Discussion: This case helps to expand the differential in a patient with ESRD and HIV presenting with dyspnea and radiographic infiltrates. Initial leading differentials based on her history, clinical presentation, and imaging were hypervolemia and infection. However, patient did not improve with diuresis or dialysis and infectious work-up was negative. Autoimmune etiologies were in the differential but lower given lack of systemic manifestation. The two leading diagnoses in this case based on BAL findings and her clinical improvement on steroids are COP and acute eosinophilic pneumonia (AEP). Both conditions are usually steroid responsive. AEP shows rapid radiographic improvement while COP has delayed radiographic response. Given her concurrent swift radiographic and clinical improvement, the most likely diagnosis in this case is AEP despite BAL only demonstrating 13% eosinophils.
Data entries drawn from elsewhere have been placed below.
Definition with_profitMargin (p : Product) (m : Q) : Product :=
  {| id := id p; name := name p; category := category p; stock := stock p;
     price := price p; purchasePrice := purchasePrice p;
     previousPrice := previousPrice p; profitMargin := Some m;
     minSellingPrice := minSellingPrice p; discountType := discountType p;
     discountValue := discountValue p;
     discountStartDate := discountStartDate p;
     discountEndDate := discountEndDate p;
     discountPriority := discountPriority p; lastUpdated := lastUpdated p;
     priceHistory := priceHistory p |}.

(** [productData.price !== undefined && productData.price !== current]. *)
Definition price_changes (productData : Patch.t) (currentProduct : Product) : bool :=
  match Patch.price productData with
  | Some p => negb (JS.eqb p (price currentProduct))
  | None => false
  end.

(** The price-tracking block of [update]: the patch after it, carrying the
    previous price, the timestamp and the current product's history with
    one entry pushed. *)
Definition track_price_change (t : Z) (currentProduct : Product)
    (productData : Patch.t) : Patch.t :=
  match Patch.price productData with
  | Some p =>
      if negb (JS.eqb p (price currentProduct)) then
        let history :=
          match priceHistory currentProduct with
          | Some h => h
          | None => []
          end in
        let history := (history ++
          [ {| date := t; oldPrice := price currentProduct; newPrice := p;
               user := "Admin"; reason := "Manual update" |} ])%list in
        {| Patch.price := Patch.price productData;
           Patch.purchasePrice := Patch.purchasePrice productData;
           Patch.stock := Patch.stock productData;
           Patch.previousPrice := Some (price currentProduct);
           Patch.lastUpdated := Some t;
           Patch.priceHistory := Some history |}
      else productData
  | None => productData
  end.

(** The margin block of [update]. *)
Definition recompute_margin (updatedProduct : Product) : Product :=
  match purchasePrice updatedProduct with
  | Some pp =>
      if JS.truthy_num (price updatedProduct) && JS.truthy_num pp then
        let margin := ((price updatedProduct - pp) / pp) * 100 in
        with_profitMargin updatedProduct (JS.round2 margin)
      else updatedProduct
  | None => updatedProduct
  end.

(** [update(id, productData)]. *)
Definition update (id' : Z) (productData : Patch.t) : Eff Product :=
  delay 150 ;;
  ps <- get_products ;;
  match JS.findIndex (fun p => (id p =? id')%Z) ps with
  | None => throw "Product not found"
  | Some index =>
      if JS.opt_leb_l (Patch.price productData) 0
      then throw "Price must be greater than 0"
      else if match Patch.stock productData with
              | Some s => JS.ltb s 0
              | None => false
              end
      then throw "Stock cannot be negative"
      else if match Patch.price productData, Patch.purchasePrice productData with
              | Some p, Some pp => JS.leb p pp
              | _, _ => false
              end
      then throw "Selling price must be greater than purchase price"
      else
        match nth_error ps index with
        | None => throw "Product not found"
        | Some currentProduct =>
            t <- now ;;
            let productData := track_price_change t currentProduct productData in
            let updatedProduct := recompute_margin (spread currentProduct productData) in
            set_products (JS.set_nth index updatedProduct ps) ;;
            ret updatedProduct
        end
  end.

(** ** Bulk price update

    The class declares [bulkUpdatePrices] twice; the second declaration
    (the one with category discounts and conflict resolution) replaces the
    first and is the method the service has.  It is the one embedded. *)

Module Bulk.
(** The loop's local variables. *)
Record locals := mkLocals {
  updatedCount : nat;
  conflictProducts : list Product
}.

(** The summary the method returns. *)
Module Report.
Record t := mk {
  updatedCount : nat;
  totalFiltered : nat;
  conflictCount : nat;
  strategy : string;
  conflictProducts : list Product
}.
End Report.
End Bulk.

(** A number known to be present (read after a [> 0] test on it). *)
Definition number_of (v : option Q) : Q :=
  match v with Some q => q | None => 0 end.

(** "Handle pricing updates": the price the strategy asks for. *)
Definition pricing_update (updateData : Req.t) (originalPrice : Q) : Q :=
  if JS.str_is (Req.activeTab updateData) "pricing" then
    match Req.strategy updateData with
    | Some strategy =>
        if String.eqb strategy "percentage" then
          let percentage := JS.parseFloat_or (Req.value updateData) 0 in
          originalPrice * (1 + percentage / 100)
        else if String.eqb strategy "fixed" then
          let fixedAmount := JS.parseFloat_or (Req.value updateData) 0 in
          originalPrice + fixedAmount
        else if String.eqb strategy "range" then
          let minPrice := JS.parseFloat_or (Req.minPrice updateData) 0 in
          let maxPrice := JS.parseFloat_or (Req.maxPrice updateData) originalPrice in
          JS.Math_min (JS.Math_max originalPrice minPrice) maxPrice
        else originalPrice
    | None => originalPrice
    end
  else originalPrice.

(** The [switch (updateData.conflictResolution)] on a product that already
    carries a discount: [(shouldUpdate, pushed)] where [pushed] says that
    the product went into [conflictProducts]. *)
Definition resolve_conflict (updateData : Req.t) (product : Product) : bool * bool :=
  let originalPrice := price product in
  let existingDiscountValue := number_of (discountValue product) in
  let discountValue := JS.parseFloat_or (Req.discountValue updateData) 0 in
  match Req.conflictResolution updateData with
  | Some resolution =>
      if String.eqb resolution "skip" then (false, true)
      else if String.eqb resolution "override" then (true, false)
      else if String.eqb resolution "merge" then
        if JS.str_is (Req.discountType updateData) "percentage" then
          let newDiscountAmount := originalPrice * discountValue / 100 in
          let existingDiscountAmount :=
            if JS.str_is (discountType product) "Percentage"
            then originalPrice * existingDiscountValue / 100
            else existingDiscountValue in
          if JS.leb newDiscountAmount existingDiscountAmount
          then (false, false)
          else (true, false)
        else (true, false)
      else (true, false)
  | None => (true, false)
  end.
(* ===== verification/JsonRead.v ===== *)
(** * crow/json.h, the reading half

    [rvalue], its accessors, and the parser [load].  The parser's cursor [data]
    is the suffix of the input it points at; the input is followed by the single
    NUL that [load] writes, so the empty suffix reads as NUL.  The in-place
    writes of the parser and of [unescape] stay inside the token they belong to
    and are represented by the token's text and its [has_escaping] byte. *)

From S2P Require Import Prelude Doubles.
Open Scope Z_scope.

(** ** Types *)

Inductive json_type : Type :=
| TNull | TFalse | TTrue | TNumber | TString | TList | TObject | TFunction.

Inductive num_type : Type :=
| Signed_integer | Unsigned_integer | Floating_point | NumNull
| Double_precision_floating_point.

#[export] Instance json_type_eq_dec : EqDecision json_type.
Proof. solve_decision. Defined.
#[export] Instance num_type_eq_dec : EqDecision num_type.
Proof. solve_decision. Defined.

Definition get_type_str (t : json_type) : string :=
  match t with
  | TNumber => "Number" | TFalse => "False" | TTrue => "True" | TList => "List"
  | TString => "String" | TObject => "Object" | TFunction => "Function"
  | TNull => "Unknown"
  end.

(** [std::sort]: the standard promises a sorted permutation and nothing about the
    order of equivalent elements, so the model takes any function with these two
    laws. *)
Class StdSort : Type := {
  std_sort : ∀ {A : Type}, (A → A → bool) → list A → list A;
  std_sort_perm : ∀ {A : Type} (lt : A → A → bool) l, Permutation (std_sort lt l) l;
  std_sort_sorted : ∀ {A : Type} (lt : A → A → bool) l,
    (∀ x, lt x x = false) →
    (∀ x y z, lt x y = true → lt y z = true → lt x z = true) →
    (∀ x y z, lt x y = false → lt y z = false → lt x z = false) →
    StronglySorted (λ x y, lt y x = false) (std_sort lt l);
}.

(** One function that meets these promises. *)
Fixpoint insert_by {A} (lt : A → A → bool) (x : A) (l : list A) : list A :=
  match l with
  | [] => [x]
  | y :: l' => if lt x y then x :: y :: l' else y :: insert_by lt x l'
  end.
Definition insertion_sort {A} (lt : A → A → bool) (l : list A) : list A :=
  fold_right (insert_by lt) [] l.

(** [r_string]'s [operator<]: [std::lexicographical_compare] over signed [char]s. *)
Fixpoint r_string_lt (l r : string) : bool :=
  match l, r with
  | _, EmptyString => false
  | EmptyString, String _ _ => true
  | String a l', String b r' =>
      if schar a <? schar b then true
      else if schar b <? schar a then false
      else r_string_lt l' r'
  end.

(** [rvalue]: [r_range] is the text between [start_] and [end_], [r_escaped] the
    byte before it; a field the constructor leaves unset is [None]. *)
Inductive rvalue : Type := RV {
  r_range : option string;
  r_escaped : bool;
  r_key : option string;
  r_l : list rvalue;
  r_lremain : Z;
  r_t : option json_type;
  r_nt : num_type;
  r_cached : bool;
  r_error : bool;
}.

(** [rvalue()], [rvalue(type)]. *)
Definition rv_error : rvalue := RV None false None [] 0 None NumNull false true.
Definition rv_of_type (t : json_type) : rvalue :=
  RV None false None [] 0 (Some t) NumNull false false.

Fixpoint memchr (c : ascii) (s : string) : bool :=
  match s with
  | String d s' => bool_decide (c = d) || memchr c s'
  | EmptyString => false
  end.

Definition determine_num_type (t : json_type) (tok : string) : num_type :=
  match t with
  | TNumber =>
      let has_minus := memchr "-" tok in
      let has_e := memchr "e" tok || memchr "E" tok in
      let has_dec_sep := memchr "." tok in
      if has_dec_sep || has_e then Floating_point
      else if has_minus then Signed_integer
      else Unsigned_integer
  | _ => NumNull
  end.

(** [rvalue(type, start, end)]. *)
Definition rv_of_range (t : json_type) (tok : string) (escaped : bool) : rvalue :=
  RV (Some tok) escaped None [] 0 (Some t) (determine_num_type t tok) false false.

Definition rv_set_error (v : rvalue) : rvalue :=
  RV (r_range v) (r_escaped v) (r_key v) (r_l v) (r_lremain v) (r_t v) (r_nt v)
     (r_cached v) true.
Definition rv_set_key (k : string) (v : rvalue) : rvalue :=
  RV (r_range v) (r_escaped v) (Some k) (r_l v) (r_lremain v) (r_t v) (r_nt v)
     (r_cached v) (r_error v).
Definition rv_set_l (l : list rvalue) (cached : bool) (v : rvalue) : rvalue :=
  RV (r_range v) (r_escaped v) (r_key v) l (r_lremain v) (r_t v) (r_nt v)
     cached (r_error v).

(** [emplace_back]: the capacity arithmetic is kept ([lsize_] is the length of
    the list, [lremain_] the unused slots, a [uint16_t]).  The sum is an [int] in the
    source, which has room for it up to 2^30 elements. *)
Definition grow_size (lsize : Z) : Z :=
  let new_size := lsize + lsize in
  let new_size := if 60000 <? new_size - lsize then lsize + 60000 else new_size in
  if new_size <? 4 then 4 else new_size.
Definition rv_emplace_back (ret v : rvalue) : rvalue :=
  let lsize := Z.of_nat (length (r_l ret)) in
  let lremain :=
    if r_lremain ret =? 0 then uwrap 16 (grow_size lsize - lsize) else r_lremain ret in
  RV (r_range ret) (r_escaped ret) (r_key ret) (r_l ret ++ [v]) (uwrap 16 (lremain - 1))
     (r_t ret) (r_nt ret) (r_cached ret) (r_error ret).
In addition, the lack of alveolar lymphocyte predominance and COP triggers in this patient favor AEP pattern.
Conclusions: This case highlights the diagnostic complexity of atypical dyspnea in immunocompromised patients, emphasizing the need for a systematic, multidisciplinary approach that broadens the differential beyond infectious causes to include non-infectious and inflammatory etiologies for timely and effective management.